Absolventen-Zahlen an Unis weiter leicht steigend
- Frauen konnten Überhang im Studienjahr 2001/02 ausbauen
Frauen sind bei den Universitäts-Abschlüssen nach wie vor auf der Überholspur. 2000/01 verbuchten die Statistiken des Bildungsministeriums österreichweit erstmals einen Überhang an weiblichen Absolventen, 2001/02 setzte sich dieser Trend fort. Das vergangenen Studienjahr, das erste mit Studiengebühren, brachte generell einen neuen Rekord an Studienabschlüssen.
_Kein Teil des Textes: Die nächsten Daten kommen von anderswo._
(** * DiscBurn: manifest state machine, signal gateway and polling executor

    A shallow embedding of the TypeScript sources of discburn-cli:

    - [Js]        the JavaScript primitives the sources rely on (32-bit
                  integer wrap-around, [Number.prototype.toString(16)],
                  [Date.prototype.toISOString], [JSON.stringify], [RegExp.test],
                  the stable [Array.prototype.sort]);
    - [Manifest]  core/manifest.ts ([createManifest], [VALID_TRANSITIONS],
                  [isValidTransition], [transitionState]);
    - [UsbSignal] adapters/usb-signal.ts with the security helm
                  ([validateSignalSecurity], [generateChecksum],
                  [createSignal], [receiveSignals], [sendCommand]);
    - [Executor]  core/executor.ts ([pollAndProcess], [processJob],
                  [updateJobStatus], [syncToOneDriveAfterBurn]) over an
                  explicit world (store, clock, adapter state);
    - [Automate]  automate.ts ([fetchPendingJobs]) and the retry loop of
                  [executeAutomate].

    JavaScript strings are modelled by [string]: every character stands for
    one UTF-16 code unit below 256.  Numbers are modelled by [Z]; the sources
    only do integer arithmetic on them. *)

From Stdlib Require Import ZArith List String Ascii Bool Lia.
From Stdlib Require Import DecimalString Permutation Sorted.
Import ListNotations.

Local Open Scope list_scope.
Local Open Scope string_scope.
Local Open Scope Z_scope.

(* ================================================================== *)
(** ** JavaScript primitives *)
(* ================================================================== *)

Module Js.

(** The completion of a call: it returns a value or throws an [Error]
    carrying a message. *)
Inductive outcome (A : Type) : Type :=
| Returned (a : A)
| Thrown (msg : string).
Arguments Returned {A} a.
Arguments Thrown {A} msg.

(** [ToInt32]: the wrap-around every bitwise operator applies. *)
Definition int32 (z : Z) : Z := (z + 2 ^ 31) mod 2 ^ 32 - 2 ^ 31.

Definition charCode (c : ascii) : Z := Z.of_nat (nat_of_ascii c).
Lemma pass_data fuel w :
  in_call w -> state w = sD -> (weight (src w) < fuel)%nat ->
  pass_ok w (step fuel w).
Proof.
  intros Hin Hst Hfuel. unfold step. rewrite Hst. tags.
  pose proof Hin as (Hok & Hch & (Hu & _ & HD)).
  destruct (HD Hst) as (Hdl & Hdp).
  destruct (Z.ltb_spec (datpart w) 0) as [Hneg | Hpos].
  { (* a length that [int datpart] cannot hold *)
    right. right. exists (set_state 68 w), (regs w), (pending w).
    split.
    - unfold forceinby, mkeaval. cbn [bfsz bfi set_state].
      replace ((datpart w <? 0) || (512 <? datpart w)) with true by lia.
      reflexivity.
    - split; [apply druns_refl |].
      unfold dstep. change (state (regs w)) with (state w).
      change (datpart (regs w)) with (datpart w). rewrite Hst. tags.
      replace ((datpart w <? 0) || (512 <? datpart w)) with true by lia.
      f_equal. symmetry. apply regs_same. rewrite <- Hst.
      apply same_regs_state. }
  set (c := datpart w) in *.
  assert (Hc : 0 < c <= 512) by lia.
  rewrite <- Hst at 1.
  apply (force_sim fuel c w _
           (fun a bs rest =>
              let out := unmask_from (mask a) (unmaskof a) bs in
              let a := set_unmaskof ((unmaskof a + datpart a) mod 4) a in
              let a := fdb_apnd out a in
              DNext (enter_data
                       (set_datalen ((datalen a - datpart a) mod U64) a))
                rest));
    auto; try lia.
  - unfold need. rewrite Hst. reflexivity.
  - rewrite Hst. discriminate.
  - intros inp. unfold dstep. change (state (regs w)) with (state w).
    change (datpart (regs w)) with c. rewrite Hst. tags.
    replace ((c <? 0) || (512 <? c)) with false by lia. reflexivity.
  - intros w' Hok' Hr Hbfc Hsl Hlen.
    pose proof Hr as (Hm' & Hdl' & Hk' & Hst' & Hdp' & Hd' & Hso').
    pose proof Hok' as (Hl' & Hi' & Hs').
    fold c in Hdp'. cbv zeta. rewrite Hdp'.
    set (bfc := bfi w' - c) in *.
    destruct (unmask_spec (Z.to_nat c) bfc 0 w')
      as (Hbuf & Hun & Hm1 & Hbfi1 & Hbfsz1 & Hdl1 & Hst1 & Hdp1 & Hsrc1
          & Hdest1 & Hso1); try lia.
    set (w1 := unmask (Z.to_nat c) bfc 0 w') in *.
    rewrite Z.add_0_r, Z2Nat.id in Hbuf by lia. rewrite Hsl in Hbuf.
    set (U := unmask_from (mask w') (unmaskof w')
                (take (Z.to_nat c) (pending w))) in *.
    assert (HlenU : length U = Z.to_nat c).
    { unfold U. rewrite length_unmask_from, length_take. lia. }
    assert (Hslice1 : slice (buf w1) bfc c = U).
    { unfold slice. rewrite Hbuf.
      rewrite drop_app_length' by (rewrite length_take; lia).
      apply take_app_length'. auto. }
    assert (Hlive1 : live w1 = live w').
    { unfold live, slice. rewrite Hbfi1, Hbfsz1, Hbuf.
      replace (Z.to_nat (bfi w')) with (Z.to_nat bfc + Z.to_nat c)%nat
        by (unfold bfc; lia).
      rewrite app_assoc, drop_app_length'; [reflexivity |].
      rewrite length_app, length_take, HlenU. lia. }
    assert (Hok1 : buf_ok w1).
    { unfold buf_ok. rewrite Hbfi1, Hbfsz1, Hbuf.
      rewrite !length_app, length_take, length_drop, HlenU.
      split; [unfold bfc; lia | lia]. }
    rewrite Hdp1, Hdp'. unfold fdb_apnd at 1 2. rewrite Hslice1.
    cbn [datalen datpart set_dest]. rewrite Hdl1, Hdp1, Hdp'.
    set (w2 := set_datalen ((datalen w' - c) mod U64)
                 (set_dest (dest w1 ++ U) w1)).
    assert (Hu2 : 0 <= unmaskof w2 < 4).
    { change (unmaskof w2) with (unmaskof w1). rewrite Hun.
      apply Z.mod_pos_bound. lia. }
    split; [unfold enter_data; destruct (_ =? 0); exact Hok1 |].
    split; [unfold enter_data; destruct (_ =? 0); exact Hlive1 |].
    split; [unfold enter_data; destruct (_ =? 0); exact Hsrc1 |].
    split; [apply dsane_enter_data; exact Hu2 |].
    rewrite regs_enter_data. do 2 f_equal.
    change (datpart (regs w')) with (datpart w'). rewrite Hdp'.
    unfold fdb_apnd. apply world_ext; cbn; auto.
    + rewrite Hdl1, Hdp1. reflexivity.
    + rewrite Hun. f_equal. lia.
    + rewrite Hdest1. reflexivity.
Qed.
Im Studienjahr 2001/02 standen 8.630 frischgebackene Akademikerinnen 8.183 männlichen Kollegen gegenüber das bedeutet eine Frauenquote von 51,3 Prozent. Im Jahr zuvor lag die Frauenquote noch bei 50,4 Prozent, Anfang der neunziger Jahre noch bei rund 40 Prozent.
Historischer Rekord
Auch wenn die Zuwächse bei den Gesamtabsolventenzahlen nicht mehr so dramatisch ausfielen wie 2000/01 - damals gab es ein Plus von acht Prozent gegenüber dem Jahr davor - konnte der historische Rekord abermals in die Höhe geschraubt werden. 16.813 frisch gebackene Akademiker verließen 2001/02 die Unis, ein Jahr zuvor waren es 16.700.
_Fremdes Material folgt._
(** [re.search(r'\b(exercise|practice)\b', line, re.IGNORECASE)], with
    [prev_word] telling whether the character before [s] is a word
    character. *)
Fixpoint exercise_word (prev_word : bool) (s : string) : bool :=
  (negb prev_word && (word_here "exercise" s || word_here "practice" s))
  || match s with
     | EmptyString => false
     | String c s' => exercise_word (is_word c) s'
     end.

Definition dquote : string := String (ascii_of_nat 34) EmptyString.

(** The two tests that set [metrics["is_exercise"]]. *)
Definition exercise_line (line : string) : bool :=
  exercise_word false line
  || contains ("class=" ++ dquote ++ "exercise" ++ dquote) line
  || contains ("<div class=" ++ dquote ++ "exercise" ++ dquote) line.

(** The text before and after the first occurrence of [sub]. *)
Fixpoint cut (sub : string) (s : string) : option (string * string) :=
  if String.prefix sub s then Some (EmptyString, drop (String.length sub) s)
  else match s with
       | EmptyString => None
       | String c s' =>
           match cut sub s' with
           | Some (a, b) => Some (String c a, b)
           | None => None
           end
       end.

(** [re.findall(r'!\[(.*?)\]\((.*?)\)', line)] *)
Fixpoint find_images (fuel : nat) (s : string) : list (string * string) :=
  match fuel with
  | O => []
  | S fuel' =>
      match cut "![" s with
      | None => []
      | Some (_, s1) =>
          match cut "](" s1 with
          | None => []
          | Some (alt, s2) =>
              match cut ")" s2 with
              | None => []
              | Some (url, s3) => (alt, url) :: find_images fuel' s3
              end
          end
      end
  end.

(** The longest prefix of characters that satisfy [p], and the rest. *)
Fixpoint span (p : ascii -> bool) (s : string) : string * string :=
  match s with
  | EmptyString => (EmptyString, EmptyString)
  | String c s' =>
      if p c then let (a, b) := span p s' in (String c a, b)
      else (EmptyString, s)
  end.

Fixpoint last_char (s : string) : string :=
  match s with
  | EmptyString => EmptyString
  | String c EmptyString => s
  | String _ s' => last_char s'
  end.

Definition value_char (c : ascii) : bool :=
  negb (mem_chars (";'" ++ dquote) c).

(** A match of color:\s*([^;'dq]+), case ignored, at the start of [s]:
    the group and the text after the match.  When no value character
    follows the white space, the group is the last white space. *)
Definition color_here (s : string) : option (string * string) :=
  if String.prefix "color:" (lower (substring 0 6 s)) then
    let (ws, r1) := span is_space (drop 6 s) in
    let (val, r2) := span value_char r1 in
    match val, ws with
    | String _ _, _ => Some (val, r2)
    | EmptyString, String _ _ => Some (last_char ws, r1)
    | EmptyString, EmptyString => None
    end
  else None.

(** [re.findall(r'color:\s*([^;\'dq]+)', line, re.IGNORECASE)] *)
Fixpoint find_colors (fuel : nat) (s : string) : list string :=
  match fuel with
  | O => []
  | S fuel' =>
      match color_here s with
      | Some (val, rest) => val :: find_colors fuel' rest
      | None =>
          match s with
          | EmptyString => []
          | String _ s' => find_colors fuel' s'
          end
      end
  end.

(** [min(contrasts)] for a non-empty list whose first element is [cur]. *)
Fixpoint py_min (cur : float) (l : list float) : float :=
  match l with
  | [] => cur
  | x :: l' => py_min (if (x <? cur)%float then x else cur) l'
  end.
(** After a first update from [s], a second update from [s] does not add a
    step-history entry. *)
Lemma advances_after a s m c x :
  history_advances s
    (assign_from_state a s (im_set_status x (fst (meta_step a s m c)))) = false.
Proof.
  unfold history_advances. rewrite assign_hist. cbn [im_steps_history im_set_status].
  unfold meta_step.
  destruct (history_advances s (assign_from_state a s m)) eqn:E; cbn [fst].
  - unfold add_step; cbn [im_steps_history im_set_history].
    rewrite last_entry_node_snoc; cbn [se_node].
    destruct (sm_last_node (es_meta s)) as [ln|]; cbn; [|reflexivity].
    rewrite String.eqb_refl, andb_false_r; reflexivity.
  - unfold history_advances in E; rewrite assign_hist in E. rewrite assign_hist. exact E.
Qed.

Lemma meta_step_twice_hist a s m c x c' :
  im_steps_history (fst (meta_step a s (im_set_status x (fst (meta_step a s m c))) c')) =
  im_steps_history (fst (meta_step a s m c)).
Proof.
  unfold meta_step at 1. rewrite advances_after; cbn [fst].
  rewrite assign_hist; reflexivity.
Qed.

Lemma assign_idem a s m :
  assign_from_state a s (assign_from_state a s m) = assign_from_state a s m.
Proof.
  destruct m as [i cu wf sb la st ln t0 t1 h]; destruct s as [? ? ? ? [ss sl sst se]].
  unfold assign_from_state; cbn [es_meta sm_status sm_last_node sm_start_time sm_end_time].
  destruct (truthy_opt sl) eqn:El; destruct (truthy_opt se) eqn:Ee;
    destruct (truthy_opt sst) eqn:Es; destruct (truthy_opt t0) eqn:E0; simpl;
    rewrite ?El, ?Ee, ?Es, ?E0; simpl; rewrite ?El, ?Ee, ?Es, ?E0; simpl;
    destruct ss; reflexivity.
Qed.
Lemma assign_start a s m :
  im_start_time (assign_from_state a s m) =
  if truthy_opt (sm_start_time (es_meta s)) && negb (truthy_opt (im_start_time m))
  then sm_start_time (es_meta s) else im_start_time m.
Proof.
  destruct m as [i cu wf sb la st ln t0 t1 h]; destruct s as [? ? ? ? [ss sl sst se]].
  unfold assign_from_state; cbn [es_meta sm_status sm_last_node sm_start_time sm_end_time].
  destruct (truthy_opt sl); destruct (truthy_opt se); simpl;
    destruct (truthy_opt sst && negb (truthy_opt t0)); reflexivity.
Qed.

Lemma assign_set_history a s h m :
  assign_from_state a s (im_set_history h m) = im_set_history h (assign_from_state a s m).
Proof.
  destruct m as [i cu wf sb la st ln t0 t1 h0]; destruct s as [? ? ? ? [ss sl sst se]].
  unfold assign_from_state; cbn [es_meta sm_status sm_last_node sm_start_time sm_end_time].
  destruct (truthy_opt sl); destruct (truthy_opt se); simpl;
    destruct (truthy_opt sst && negb (truthy_opt t0)); destruct ss; reflexivity.
Qed.

Lemma meta_step_idem a s m c c' :
  meta_step a s (fst (meta_step a s m c)) c' = (fst (meta_step a s m c), c').
Proof.
  pose proof (advances_after a s m c (im_status (fst (meta_step a s m c)))) as A.
  rewrite im_set_status_same in A.
  unfold meta_step at 1; rewrite A; f_equal.
  unfold meta_step; destruct (history_advances s (assign_from_state a s m)); cbn [fst].
  - unfold add_step; rewrite assign_set_history, assign_idem; reflexivity.
  - apply assign_idem.
Qed.
(** With a video id, a token that is missing or does not validate ends the
    request with the error [auth] raised, unchanged: the form is not read
    and the record store is not consulted, so the answer is the same
    whether or not the video exists. *)
Theorem auth_failure_first (h : ApiConfig -> BunRequest -> M Response)
    cfg req env w vid e :
  In h upload_handlers ->
  params_videoId req = Some vid -> truthy_string vid = true ->
  getBearerToken (headers req) = Err e \/
  (exists tok, getBearerToken (headers req) = Ok tok /\
               validateJWT tok (jwtSecret cfg) = Err e) ->
  h cfg req env w = (Err e, w, []).
Proof.
  intros Hin Hp Ht Hauth.
  destruct (h cfg req env w) as [[r w'] l] eqn:Hrun.
  revert r w' l Hrun. by_run.
  repeat (destruct Hin as [<-|Hin]); [..|destruct Hin].
  all: destruct Hauth as [Hg|(tok & Hg & Hv)].
  all: unfold VideosDirect.handlerUploadVideo, Videos.handlerUploadVideo,
         ThumbnailsDisk.handlerUploadThumbnail,
         ThumbnailsMemory.handlerUploadThumbnail; rewrite Hp.
  all: apply wp_throw_if; [rewrite Ht; discriminate | intros _].
  all: apply wp_bind; rewrite Hg; apply wp_lift; cbv beta iota;
       try reflexivity.
  all: apply wp_bind; rewrite Hv; apply wp_lift; reflexivity.
Qed.
End CheckOrder.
Unterschiede nach Universitäten
Beim Blick auf die einzelnen Unis fallen erhebliche Unterschiede auf. So gab es 2001/02 an der Universität Klagenfurt eine drastische Zunahme an Absolventen. 621 Personen beendeten ihr Studium erfolgreich, ein Jahr zuvor waren es 358 gewesen. Ein Minus meldet dagegen die Technischen Universität Graz, 2001/02 wurden 790 Studenten graduiert, 2000/01 waren es noch 1.087 gewesen.
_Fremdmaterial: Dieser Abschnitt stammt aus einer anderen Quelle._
(** * Card generator: a shallow embedding of [src/lib/cardGenerator.js]

    The JavaScript module is translated function by function.  Strings are
    sequences of UTF-16 code units, numbers are integers extended with [NaN]
    (every number the module computes is an integer or [NaN]), and the two
    ambient effects, [Math.random] and [new Date()], are made explicit: the
    random source is a stream of draws threaded through the code, the clock
    is a read-only parameter. *)

From Stdlib Require Import ZArith NArith String Ascii Bool Lia List.
From Stdlib Require Import DecimalString DecimalPos DecimalZ.
Import ListNotations.

Local Open Scope Z_scope.

(** ** Strings *)

Module JsString.

(** A code unit of a JavaScript string. *)
Abbreviation char := N (only parsing).

Definition jsstring := list char.

(** A string literal of the source, as code units. *)
Definition str (s : string) : jsstring :=
  map N_of_ascii (list_ascii_of_string s).

Definition char_eqb (a b : char) : bool := N.eqb a b.

Fixpoint string_eqb (s t : jsstring) : bool :=
  match s, t with
  | [], [] => true
  | a :: s', b :: t' => char_eqb a b && string_eqb s' t'
  | _, _ => false
  end.

(** [\d]: the ten ASCII digits. *)
Definition isDigit (c : char) : bool := (N.leb 48 c && N.leb c 57)%bool.

(** The numeric value of a digit character, [Number(c)] for a digit. *)
Definition digitValue (c : char) : Z := Z.of_N c - 48.

(** The character of a digit from 0 to 9. *)
Definition digitChar (d : Z) : char := Z.to_N (d + 48).

(** [\s], which is also the white space [parseInt] skips: the WhiteSpace
    and LineTerminator code points of ECMAScript. *)
Definition isWhiteSpace (c : char) : bool :=
  (N.leb 9 c && N.leb c 13
   || N.eqb c 32 || N.eqb c 160 || N.eqb c 5760
   || N.leb 8192 c && N.leb c 8202
   || N.eqb c 8232 || N.eqb c 8233 || N.eqb c 8239 || N.eqb c 8287
   || N.eqb c 12288 || N.eqb c 65279)%bool.

(** [s.startsWith(p)] *)
Fixpoint startsWith (s p : jsstring) : bool :=
  match p, s with
  | [], _ => true
  | b :: p', a :: s' => char_eqb a b && startsWith s' p'
  | _ :: _, [] => false
  end.

(** [s.substring(0, n)] for a natural [n]. *)
Definition substring0 (s : jsstring) (n : nat) : jsstring := firstn n s.

(** [s.slice(-n)]: the last [n] code units, the whole string when it is
    shorter. *)
Definition sliceLast (s : jsstring) (n : nat) : jsstring :=
  skipn (length s - n) s.

(** [s.padEnd(n, "0")] *)
Definition padEnd0 (s : jsstring) (n : nat) : jsstring :=
  s ++ repeat 48%N (n - length s).

(** [s.padStart(n, "0")] *)
Definition padStart0 (s : jsstring) (n : nat) : jsstring :=
  repeat 48%N (n - length s) ++ s.

(** [s[i]] converted to a string, as [parseInt(s[i])] does: the one
    code unit at [i], or the text of [undefined] out of range. *)
Definition charAt (s : jsstring) (i : nat) : jsstring :=
  match nth_error s i with
  | Some c => [c]
  | None => str "undefined"
  end.

(** [arr.includes(x)] on an array of strings. *)
Definition includes (arr : list jsstring) (x : jsstring) : bool :=
  existsb (string_eqb x) arr.

End JsString.
Import JsString.

(** ** Numbers *)

Module JsNumber.

(** The numbers of the module: integers and [NaN]. *)
Inductive JsNum : Type :=
| NaN
| Num (z : Z).

Definition lift2 (f : Z -> Z -> Z) (a b : JsNum) : JsNum :=
  match a, b with
  | Num x, Num y => Num (f x y)
  | _, _ => NaN
  end.

Definition add := lift2 Z.add.
Definition sub := lift2 Z.sub.
Definition mul := lift2 Z.mul.

(** [a % b]: the remainder has the sign of the dividend; [NaN] when the
    divisor is zero. *)
Definition rem (a b : JsNum) : JsNum :=
  match a, b with
  | Num x, Num y => if y =? 0 then NaN else Num (Z.rem x y)
  | _, _ => NaN
  end.

(** Comparisons are false as soon as one side is [NaN]. *)
Definition ltb (a b : JsNum) : bool :=
  match a, b with
  | Num x, Num y => x <? y
  | _, _ => false
  end.

Definition leb (a b : JsNum) : bool :=
  match a, b with
  | Num x, Num y => x <=? y
  | _, _ => false
  end.

Definition gtb (a b : JsNum) : bool := ltb b a.
Definition geb (a b : JsNum) : bool := leb b a.

Definition isNaN (a : JsNum) : bool :=
  match a with
  | NaN => true
  | Num _ => false
  end.

(** [n.toString()], and the conversion [s + n] applies to a number: the
    decimal digits of an integer, which is what JavaScript prints below
    [10^21]; the module prints digits, months, years and indices. *)
Definition toString (a : JsNum) : jsstring :=
  match a with
  | NaN => str "NaN"
  | Num z => str (NilZero.string_of_int (Z.to_int z))
  end.

(** The value of a character as a digit in the given radix, if it is one. *)
Definition radixValue (radix : Z) (c : char) : option Z :=
  let v :=
    if isDigit c then Some (digitValue c)
    else if (N.leb 97 c && N.leb c 122)%bool then Some (Z.of_N c - 87)
    else if (N.leb 65 c && N.leb c 90)%bool then Some (Z.of_N c - 55)
    else None in
  match v with
  | Some d => if d <? radix then Some d else None
  | None => None
  end.

Fixpoint skipWhiteSpace (s : jsstring) : jsstring :=
  match s with
  | c :: t => if isWhiteSpace c then skipWhiteSpace t else s
  | [] => []
  end.

(** The longest prefix of radix digits, read as a number; [None] when the
    prefix is empty. *)
Fixpoint readDigits (radix : Z) (s : jsstring) (acc : option Z) : option Z :=
  match s with
  | c :: t =>
      match radixValue radix c with
      | Some d =>
          readDigits radix t
            (Some (match acc with Some a => a * radix + d | None => d end))
      | None => acc
      end
  | [] => acc
  end.

(** [parseInt(s)] with no radix argument: leading white space is skipped,
    a sign is read, a [0x] or [0X] prefix selects radix 16, the longest
    prefix of digits is read and the rest ignored.  The integer is exact
    here and rounded to a double in JavaScript; the module only compares
    it with small integers, tests it with [isNaN], and prints it when it
    lies between 1 and 12 or comes from at most two characters. *)
Definition parseInt (s : jsstring) : JsNum :=
  let s := skipWhiteSpace s in
  let '(sign, s) :=
    match s with
    | c :: t =>
        if N.eqb c 45 then (-1, t)
        else if N.eqb c 43 then (1, t)
        else (1, s)
    | [] => (1, s)
    end in
  let '(radix, s) :=
    match s with
    | 48%N :: x :: t =>
        if (N.eqb x 120 || N.eqb x 88)%bool then (16, t) else (10, s)
    | _ => (10, s)
    end in
  match readDigits radix s None with
  | Some z => Num (sign * z)
  | None => NaN
  end.

End JsNumber.
Import JsNumber.

(** ** Luhn algorithm *)

(** The loop of [luhnCheck], [for (i = digits.length - 1; i >= 0; i--)]:
    [k] is [i + 1], the number of digits still to visit. *)
Fixpoint luhnLoop (digits : list Z) (k : nat) (sum : Z) (isEven : bool) : Z :=
  match k with
  | O => sum
  | S i =>
      let digit := nth i digits 0 in
      let digit :=
        if isEven
        then (let digit := digit * 2 in if 9 <? digit then digit - 9 else digit)
        else digit in
      luhnLoop digits i (sum + digit) (negb isEven)
  end.

(** [digits] is [cardNumber.replace(/\D/g, "").split("").map(Number)]:
    only digits are left, so the numbers are integers. *)
Definition luhnCheck (cardNumber : jsstring) : bool :=
  let digits := map digitValue (filter isDigit cardNumber) in
  let sum := luhnLoop digits (length digits) 0 false in
  Z.rem sum 10 =? 0.

(** The loop of [generateValidCardNumber]; the digits are read with
    [parseInt(cardNumber[i])], so the sum is a number that may be [NaN]. *)
Fixpoint checkLoop (cardNumber : jsstring) (k : nat) (sum : JsNum)
    (isEven : bool) : JsNum :=
  match k with
  | O => sum
  | S i =>
      let digit := parseInt (charAt cardNumber i) in
      let digit :=
        if isEven
        then (let digit := mul digit (Num 2) in
              if gtb digit (Num 9) then sub digit (Num 9) else digit)
        else digit in
      checkLoop cardNumber i (add sum digit) (negb isEven)
  end.

Definition generateValidCardNumber (baseNumber : jsstring) : jsstring :=
  let cardNumber := substring0 (padEnd0 baseNumber 15) 15 in
  let sum := checkLoop cardNumber (length cardNumber) (Num 0) true in
  let checkDigit := rem (sub (Num 10) (rem sum (Num 10))) (Num 10) in
  cardNumber ++ toString checkDigit.

(** ** The ambient effects: randomness and the clock *)

Module Random.

(** One result of [Math.random()]: the fraction
    [numer / (numer + slack + 1)], a number of the interval [0, 1). *)
Record Draw : Type := { numer : nat; slack : nat }.

(** The random source: the draws still to come. *)
Definition Rng := nat -> Draw.

(** A computation that consumes draws. *)
Definition Rand (A : Type) := Rng -> A * Rng.

Definition ret {A : Type} (a : A) : Rand A := fun g => (a, g).

Definition bind {A B : Type} (m : Rand A) (k : A -> Rand B) : Rand B :=
  fun g => let (a, g') := m g in k a g'.

Definition mathRandom : Rand Draw :=
  fun g => (g O, fun i => g (S i)).

(** [Math.floor(d * n)] *)
Definition floorTimes (d : Draw) (n : Z) : Z :=
  (Z.of_nat (numer d) * n) / Z.of_nat (numer d + slack d + 1).

(** [Math.floor(Math.random() * n)] *)
Definition floorRandom (n : Z) : Rand Z :=
  bind mathRandom (fun d => ret (floorTimes d n)).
Gehrer mit Frauenquote zufrieden
Bildungsministerin Elisabeth Gehrer ist angesichts der jüngsten Statistiken nicht nur mit der gestiegenen Frauenquote zufrieden. "Es zeigt sich, dass die Erhöhung der Absolventenquote nach der Einführung der Studienbeiträge ein nachhaltiger Effekt ist", so die Ressortchefin. Die Beiträge würden "zu mehr Ernsthaftigkeit beim Studium" führen.